=== About this exercise ===
Lines from the beginning of the entries up to and including the one with "Forall P (rows_of (ops_parse_response" must be duplicated word for word; leave out all others.

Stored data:
*** Block opens ***
(** What holds of every row the flattener yields with the partition's id
    holds of every row of a run. *)
Lemma request_records_rows_Forall `{!StreamLaws ops} (P : pyval -> Prop)
    self partition pid script :
  py_getitem partition "page_id" = Ok pid ->
  (forall io resp, io ∈ script -> io_outcome io = Ok resp ->
     Forall P (rows_of (ops_parse_response (set_page_id self pid) resp))) ->
  Forall P (rows_of_events (request_records ops self partition script).1).
Proof.
  intros Hp Hall. rewrite request_records_unfold.
  destruct (log_partition partition); [|done].
  by apply (loop_rows_Forall _ _ pid).
Qed.

(** Every request of a run was logged before it was sent: the lines that
    the override of [prepare_request] logs in a run are the redacted URLs of
    the requests of the run, in order, however the run ends. *)
Theorem request_records_logs_requests self partition script :
  infos_of_events (request_records ops self partition script).1 =
  map (fun req => option_map logged_url (request_url req))
    (requests_of_events (request_records ops self partition script).1).
Proof.
  rewrite request_records_unfold. destruct (log_partition partition); [|done].
  apply request_records_loop_logged.
Qed.

(** C7.  An exception raised while the request is built is not caught: it
    leaves the generator, before any request of that turn is sent; what the
    builder logged before it raised is all the turn has done. *)
Theorem prepare_failure_leaves_generator partition io script st e :
  finished st = false ->
  (prepare_request ops (io_time_request io) (self st) partition (next_page_token st)).2
    = Err e ->
  request_records_loop ops partition (io :: script) st =
  (map EvNote (ops_logged (self st) partition (next_page_token st)), Raised e).
Proof.
  intros Hf He. by rewrite request_records_loop_cons, (iteration_raises _ _ _ e).
Qed.

(** A partition that is not a mapping and not empty stops the method
    at its first line, where [.get] is called on it. *)
Theorem request_records_bad_partition self partition script :
  truthy partition = true -> isinstance_dict partition = false ->
  request_records ops self partition script = ([], Raised AttributeError).
Proof.
  intros Ht Hd. unfold request_records, log_partition. rewrite Ht.
  by destruct partition.
Qed.

(** A partition without [page_id] makes the first turn raise the
    subscript's exception out of the generator: the opening line is logged,
    nothing is requested and nothing is yielded. *)
Theorem request_records_no_page_id `{!StreamLaws ops} self partition io script page e :
  log_partition partition = Ok page ->
  py_getitem partition "page_id" = Err e ->
  request_records ops self partition (io :: script) = ([EvReading page], Raised e).
Proof.
  intros Hl Hp. rewrite request_records_unfold, Hl.
  rewrite request_records_loop_cons, (iteration_raises _ _ _ e); [| |done].
  - by rewrite (ops_logs_after_page_id _ _ _ e).
  - by rewrite (prepare_request_no_page_id _ _ _ _ e).
Qed.

(** ** Failures of the transport *)

(** A run for a partition without [page_id] yields nothing. *)
Lemma request_records_rows_no_page_id `{!StreamLaws ops} self partition script e :
  py_getitem partition "page_id" = Err e ->
  rows_of_events (request_records ops self partition script).1 = [].
Proof.
  intros Hp. rewrite request_records_unfold. destruct (log_partition partition); [|done].
  destruct script as [|io script]; [done|].
  rewrite request_records_loop_cons, (iteration_raises _ _ _ e) by
    (done || by rewrite (prepare_request_no_page_id _ _ _ _ e)).
  cbn [fst initial_state Engine.self next_page_token].
  by rewrite (ops_logs_after_page_id _ _ _ e).
Qed.

(** A turn in which the transport fails leaves the token as it was. *)
Lemma failed_turn_keeps_token partition io st evs st' e :
  io_outcome io = Err e ->
  iteration ops partition io st = (evs, Ok st') ->
  next_page_token st' = next_page_token st /\
  finished st' = negb (truthy (next_page_token st)) /\
  rows_of_events evs = [].
Proof.
  intros Hio (req & line & rows & ended & _ & _ & Ht & Hfin & ->)%iteration_inv.
  rewrite (try_block_transport_failure _ _ _ e Hio) in Ht. injection Ht as <- Htok <-.
  rewrite Hfin, <- Htok. split_and!; [done..|].
  by destruct (events_of_turn (ops_logged (self st) partition (next_page_token st))
                 line req [] (Err e)) as (-> & _).
Qed.

(** With a token, no number of failures ends the loop. *)
Lemma failures_never_finish partition failures st :
  finished st = false -> truthy (next_page_token st) = true ->
  Forall (fun io => exists e, io_outcome io = Err e) failures ->
  (request_records_loop ops partition failures st).2 <> Finished.
Proof.
  intros Hf Htok Hall. revert st Hf Htok.
  induction Hall as [|io failures [e Hio] _ IH]; intros st Hf Htok;
    [by rewrite request_records_loop_nil|].
  rewrite request_records_loop_cons by done.
  destruct (iteration ops partition io st) as [evs [st'|e']] eqn:Hit; [|done].
  apply (failed_turn_keeps_token _ _ _ _ _ e Hio) in Hit as (Htok' & Hf' & _).
  rewrite Htok in Hf'. rewrite <- Htok' in Htok. specialize (IH st' Hf' Htok).
  by destruct (request_records_loop ops partition failures st').
Qed.

(** A failure of the first request ends the loop at once, with nothing
    yielded. *)
Lemma first_failure_finishes self partition io script rl e :
  (prepare_request ops (io_time_request io) self partition VNone).2 = Ok rl ->
  io_outcome io = Err e ->
  rows_of_events (request_records_loop ops partition (io :: script) (initial_state self)).1
    = [] /\
  (request_records_loop ops partition (io :: script) (initial_state self)).2 = Finished.
Proof.
  intros Hreq Hio. rewrite request_records_loop_cons by done.
  destruct (iteration ops partition io (initial_state self)) as [evs [st'|e']] eqn:Hit.
  - apply (failed_turn_keeps_token _ _ _ _ _ e Hio) in Hit as (_ & Hf' & Hrows).
    rewrite request_records_loop_finished by done. cbn. by rewrite app_nil_r.
  - rewrite iteration_unfold in Hit. cbn in Hit. rewrite Hreq in Hit. by destruct rl.
Qed.

(** A flattener that raises on the first page ends the loop as well; the
    rows it yielded before it raised are the rows of the run. *)
Lemma first_page_parse_failure `{!StreamLaws ops} self partition pid io script rl resp rows e :
  py_getitem partition "page_id" = Ok pid ->
  (prepare_request ops (io_time_request io) self partition VNone).2 = Ok rl ->
  io_outcome io = Ok resp ->
  ops_parse_response (set_page_id self pid) resp = (rows, Err e) ->
  rows_of_events (request_records_loop ops partition (io :: script) (initial_state self)).1
    = rows /\
  (request_records_loop ops partition (io :: script) (initial_state self)).2 = Finished.
Proof.
  intros Hp Hreq Hio Hrows. rewrite request_records_loop_cons, iteration_unfold by done.
  cbn [initial_state Engine.self next_page_token]. cbn zeta.
  rewrite Hreq, (prepare_request_fst _ _ _ _ pid Hp). destruct rl as [req line].
  rewrite (try_block_parse_failure _ _ _ resp rows e Hio Hrows).
  rewrite request_records_loop_finished by done. cbn [fst snd]. rewrite app_nil_r.
  split; [|done]. by destruct (events_of_turn (ops_logged self partition VNone) line req rows
                                 (Err e)) as (-> & _).
Qed.

End EngineFacts.

(** ** The six streams *)

Section SixStreams.
Context `{Sdk}.

#[global] Instance stream_ops_laws (s : stream) : StreamLaws (stream_ops s).
Proof.
  split; intros; cbn.
  - by apply get_url_params_assigns_page_id.
  - by apply get_url_params_no_page_id.
  - by eapply logged_needs_page_id.
  - by apply logged_without_token.
Qed.

(** End to end, for [Posts], [PostTaggedProfile], [PostAttachments] and
    [PostInsights]: every row a run yields, on any script, carries the
    [page_id] of the partition the run was started for. *)
Theorem request_records_rows_tagged s self partition pid script :
  tags_page_id s = true ->
  py_getitem partition "page_id" = Ok pid ->
  Forall (fun r => py_getitem r "page_id" = Ok pid)
    (rows_of_events (request_records (stream_ops s) self partition script).1).
Proof.
  intros Hs Hp. apply (request_records_rows_Forall _ _ _ _ pid); [done|].
  intros io resp _ _. cbn.
  eapply Forall_impl; [by apply parse_response_rows_page_id|].
  by intros r (? & [= <-] & ?).
Qed.

(** The line for a page without a token is logged once in a run, before
    the first request, and never for a page whose token is known: whatever
    the stream, the script and the way the run ends, a run of at least one
    turn has logged ["Not enough rights for page: <id>"] exactly when the
    page's id is not in [access_tokens]. *)
Theorem request_records_notes s self partition p io script :
  py_getitem partition "page_id" = Ok (VStr p) ->
  notes_of_events (request_records (stream_ops s) self partition (io :: script)).1 =
  match dict_get p (access_tokens self) with
  | Some _ => []
  | None => [("Not enough rights for page: " ++ p)%string]
  end.
Proof.
  intros Hp. rewrite request_records_unfold.
  destruct (log_partition partition) as [page|] eqn:Hl.
  2: { unfold log_partition in Hl. destruct partition; try done. by destruct (truthy _). }
  cbn [fst]. change (notes_of_events (EvReading page :: ?evs)) with (notes_of_events evs).
  rewrite loop_notes; [|apply _|done].
  cbn [ops_logged stream_ops]. by apply logged_first.
Qed.

End SixStreams.

(** ** The theorems at the sample runs *)

Lemma loop_detection_keeps_looping_witness :
  iteration example_posts_ops example_partition example_first_page example_stuck_state =
  (EvInfo example_stuck_line :: EvRequest example_stuck_request
     :: map EvRow example_page_rows ++ [EvWarning (RuntimeError example_link)],
   Ok example_stuck_state).
Proof.
  apply (loop_detection_keeps_looping example_posts_ops example_partition
           example_first_page example_stuck_state example_stuck_request
           example_stuck_line
           (page_with_next [example_post] example_link) example_page_rows example_link);
    reflexivity.
Defined.

Lemma request_records_notes_witness :
  notes_of_events
    (request_records (@stream_ops example_sdk Posts) example_self
       (VDict [("page_id", VStr "456")]) [example_first_page]).1 =
  ["Not enough rights for page: 456"%string].
Proof.
  apply (@request_records_notes example_sdk Posts example_self
           (VDict [("page_id", VStr "456")]) "456" example_first_page []).
  reflexivity.
Defined.

Lemma failed_page_stops_only_first_witness :
  finished example_stuck_state = negb (truthy (next_page_token example_stuck_state)).
Proof.
  apply (failed_page_stops_only_first example_posts_ops example_partition
           example_first_page example_stuck_state example_stuck_events
           example_stuck_state); [reflexivity | vm_compute; discriminate].
Defined.

Lemma request_records_good_pages_witness :
  exists evs,
    request_records_loop example_posts_ops example_partition example_script
      (initial_state example_self) = (evs, Finished) /\
    rows_of_events evs = example_rows /\
    warnings_of_events evs = [] /\
    length (requests_of_events evs) = length example_script.
Proof.
  apply (request_records_good_pages example_posts_ops example_partition example_script
           (initial_state example_self) example_rows eq_refl).
  apply (good_more _ _ _ _ _ example_link);
    [eexists; split_and!; reflexivity | reflexivity |].
  apply (good_last _ _ _ _ _ VNone); [eexists; split_and!; reflexivity | reflexivity].
Defined.

Lemma stuck_turn_never_finishes_witness :
  request_records_loop example_posts_ops example_partition
    (repeat example_first_page 3) example_stuck_state =
  (concat (repeat example_stuck_events 3), Pending example_stuck_state).
Proof.
  apply (stuck_turn_never_finishes example_posts_ops example_partition example_first_page
           example_stuck_state example_stuck_events 3); reflexivity.
Defined.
*** Block closes ***
=== Output ===
(** What holds of every row the flattener yields with the partition's id
    holds of every row of a run. *)
Lemma request_records_rows_Forall `{!StreamLaws ops} (P : pyval -> Prop)
    self partition pid script :
  py_getitem partition "page_id" = Ok pid ->
  (forall io resp, io ∈ script -> io_outcome io = Ok resp ->
     Forall P (rows_of (ops_parse_response (set_page_id self pid) resp))) ->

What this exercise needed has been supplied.